## HOW TO COMPLETE THIS TASK
Filter the entries that follow, copying every line in which the word "extraDelay" appears.

─── SOURCE DATA ───

Lemma clearType_member (g : GameState) (playerId : string)
    (before after : list string) :
  GameState.playerOrder g = before ++ playerId :: after ->
  playerId ∉ before ->
  GameState.playerOrder (clearType playerId g) = before ++ after.
Proof.
  intros Horder Hfirst. unfold clearType. cbn.
  rewrite Horder, indexOf_present by done. apply splice_remove_at.
Qed.

(** A participant that is not in the turn order clears its selection: the
    last entry of the turn order goes. *)
Lemma clearType_outsider (g : GameState) (playerId : string) :
  playerId ∉ GameState.playerOrder g ->
  GameState.playerOrder (clearType playerId g)
  = removelast (GameState.playerOrder g).
Proof.
  intros Hout. unfold clearType. cbn.
  rewrite indexOf_absent by done. apply splice_minus_one.
Qed.

(** C6, at the input on which the code fails.  The turn order is
    ["p1"; "evil"] and the participant "p2", who has not joined, sends the
    clear-selection command: the entry "evil" is removed, and it is not the
    sender's own. *)
Theorem clearType_removes_evil :
  GameState.playerOrder Demo.scenarioB = ["p1"; "evil"]
  /\ GameState.playerOrder (clearType "p2" Demo.scenarioB) = ["p1"].
Proof. split; reflexivity. Qed.

Section Joining.
Context `{Collaborators}.

(** Joining inserts a new participant before the last entry. *)
Lemma joinGame_playerOrder (g g' : GameState) (playerId : string)
    (type : PlayerClass) (name : string) :
  joinGame g playerId type name = Ok g' ->
  GameState.playerOrder g'
  = if includes playerId (GameState.playerOrder g) then GameState.playerOrder g
    else splice (GameState.playerOrder g)
                (Z.of_nat (length (GameState.playerOrder g)) - 1) 0 [playerId].
Proof.
  unfold joinGame.
  destruct (last _) as [lastDungeon|]; [|done].
  cbv zeta.
  set (placed := match list_find _ _ with Some _ => _ | None => _ end).
  assert (Hplaced : forall g1, placed = Ok g1 ->
            GameState.playerOrder g1 = GameState.playerOrder g).
  { subst placed. intros g1.
    destruct (list_find _ _) as [[mainStartRoom ?]|]; [|by intros [= <-]].
    destruct (0 <? _); [|by intros [= <-]].
    destruct (pickStart _ _) as [start|]; [|done].
    destruct (createActor _ _ _ _ _ _) as [a nextId].
    by intros [= <-]. }
  destruct placed as [g1|]; [|done].
  specialize (Hplaced g1 eq_refl). cbn [mbind outcome_bind].
  rewrite Hplaced.
  destruct (includes playerId (GameState.playerOrder g)).
  - destruct (objGet _ _) as [whoseMove|]; [|by intros [= <-]].
    destruct (_ =? 0); [by intros [= <-]|].
    destruct (getActorById _ _ _); by intros [= <-].
  - destruct (objGet _ _) as [whoseMove|]; [|by intros [= <-]].
    destruct (_ =? 0); [by intros [= <-]|].
    destruct (getActorById _ _ _); by intros [= <-].
Qed.
End Joining.

(** ** The bounds of the resource pools *)

Lemma allInBounds_store (g g' : GameState) :
  GameState.store g' = GameState.store g -> allInBounds g -> allInBounds g'.
Proof. unfold allInBounds. by intros ->. Qed.

(** An assignment that keeps the actor it is applied to within its bounds
    keeps all actors within theirs. *)
Lemma allInBounds_updActor (r : aref) (f : Actor -> Actor) (g : GameState) :
  allInBounds g ->
  ((r < length (GameState.store g))%nat ->
   inBounds (actorOf g r) -> inBounds (f (actorOf g r))) ->
  allInBounds (updActor r f g).
Proof.
  intros Hall Hf. unfold allInBounds, updActor. cbn.
  apply Forall_alter; [done|].
  intros a Ha Hin. pose proof (lookup_lt_Some _ _ _ Ha) as Hlt.
  apply list_lookup_total_correct in Ha. unfold actorOf in Hf.
  rewrite Ha in Hf. by apply Hf.
Qed.

Lemma allInBounds_actorOf (g : GameState) (r : aref) :
  allInBounds g -> inBounds (actorOf g r).
Proof.
  intros Hall. unfold actorOf. rewrite list_lookup_total_alt.
  destruct (GameState.store g !! r) as [a|] eqn:Ha.
  - by eapply Forall_lookup_1.
  - unfold inBounds. cbn. lia.
Qed.

Lemma foldl_store {A} (step : GameState -> A -> GameState) (l : list A)
    (g : GameState) :
  (forall g a, GameState.store (step g a) = GameState.store g) ->
  GameState.store (foldl step g l) = GameState.store g.
Proof.
  intros Hstep. revert g. induction l as [|a l IH]; intros g; [done|].
  cbn [foldl]. by rewrite IH, Hstep.
Qed.

Ltac bounds := unfold inBounds in *; cbn in *; lia.

Lemma walk_inBounds (now : Z) (nextStep : GameMove) (a : Actor) :
  inBounds a -> 1 <= Actor.moves a -> inBounds (walk now nextStep a).
Proof.
  intros Hin Hmoves. unfold walk. cbv zeta.
  destruct (_ >? _); destruct (_ <? _); bounds.
Qed.

Lemma refreshHero_inBounds (a : Actor) : inBounds a -> inBounds (refreshHero a).
Proof.
  intros Hin. unfold refreshHero. cbv zeta.
  destruct (Actor.magic _ <? Actor.maxMagic _) eqn:E; [apply Z.ltb_lt in E|];
    bounds.
Qed.

Lemma refreshMonster_inBounds (a : Actor) :
  inBounds a -> inBounds (refreshMonster a).
Proof. intros Hin. unfold refreshMonster. bounds. Qed.

Lemma exhaust_inBounds (a : Actor) : inBounds a -> inBounds (exhaust a).
Proof. intros Hin. unfold exhaust. bounds. Qed.

Section Bounds.
Context `{Collaborators}.

Lemma refreshMonsters_inBounds (g : GameState) :
  allInBounds g -> allInBounds (refreshMonsters g).
Proof.
  unfold refreshMonsters.
  assert (Hin : forall l g, allInBounds g ->
            allInBounds
              (foldl (fun g r => if Actor.good (actorOf g r) then g
                                 else updActor r refreshMonster g) g l)).
  { induction l as [|r l IH]; intros g1 Hg1; [done|].
    cbn [foldl]. apply IH. destruct (Actor.good _); [done|].
    apply allInBounds_updActor; [done|].
    intros _. apply refreshMonster_inBounds. }
  generalize (GameState.dungeons g) as ds. intros ds. revert g.
  induction ds as [|d ds IH]; intros g Hg; [done|].
  cbn [foldl]. by apply IH, Hin.
Qed.

Lemma handsOver_inBounds (g g' : GameState) :
  handsOver g g' -> allInBounds g -> allInBounds g'.
Proof.
  intros Hh Hall. destruct Hh as [r Hne|Hne|He].
  - eapply allInBounds_store; [|apply (allInBounds_updActor r refreshHero g Hall)].
    + reflexivity.
    + intros _. apply refreshHero_inBounds.
  - done.
  - eapply allInBounds_store;
      [|apply (refreshMonsters_inBounds (GameState.set_evilTurnMax 100 g) Hall)].
    reflexivity.
Qed.

Lemma nextTurn_inBounds (g g' : GameState) :
  allInBounds g -> nextTurn g = Ok g' -> allInBounds g'.
Proof.
  intros Hall Hnext. apply nextTurnWithin_Ok in Hnext as [holder Hnext].
  by apply (handsOver_inBounds _ _ Hnext).
Qed.

Lemma kill_store (g : GameState) (dungeon : nat) (target : aref)
    (extraDelay : Z) :
  GameState.store (kill g dungeon target extraDelay)
  = alter (Actor.set_health 0) target (GameState.store g).
Proof. by rewrite (proj1 (kill_frame g dungeon target extraDelay)). Qed.

(** The damage of a strike leaves the target within its bounds: a target
    whose health falls to 0 or below is killed, which sets its health to
    0. *)
Lemma strike_inBounds (g : GameState) (dungeon : nat) (actor target : aref)
    (nextStep : GameMove) (multiplier : option Z) (event : GameEventType)
    (ex ey damageDelay killDelay : Z) :
  allInBounds g ->
  allInBounds (strike g dungeon actor target nextStep multiplier event
                      ex ey damageDelay killDelay).
Proof.
  intros Hall. unfold strike.
  pose proof (rollCombat_nonneg random (actorOf g actor)
                (Some (actorOf g target)) multiplier (GameState.drawn g))
    as Hdamage.
  destruct (rollCombat _ _ _ _ _) as [damage drawn]. cbn [fst] in Hdamage.
  cbv zeta.
  set (hurt := fun t => Actor.set_health (Actor.health t - damage) t).
  set (g3 := updActor target hurt _).
  assert (Hstore : GameState.store g3 = alter hurt target (GameState.store g))
    by reflexivity.
  destruct (Actor.health (actorOf g3 target) <=? 0) eqn:Hdead.
  - unfold allInBounds. rewrite kill_store, Hstore, list_alter_alter_eq.
    apply Forall_alter; [done|]. intros a _ Hin. unfold hurt. bounds.
  - apply Z.leb_gt in Hdead. unfold allInBounds. rewrite Hstore.
    apply Forall_alter; [done|]. intros a Ha Hin.
    unfold actorOf in Hdead. rewrite Hstore in Hdead.
    rewrite list_lookup_total_alter_eq in Hdead
      by (by eapply lookup_lt_Some).
    rewrite (list_lookup_total_correct _ _ _ Ha) in Hdead.
    unfold hurt in *. bounds.
Qed.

───

## EXPECTED OUTPUT
    (extraDelay : Z) :
  GameState.store (kill g dungeon target extraDelay)
Proof. by rewrite (proj1 (kill_frame g dungeon target extraDelay)). Qed.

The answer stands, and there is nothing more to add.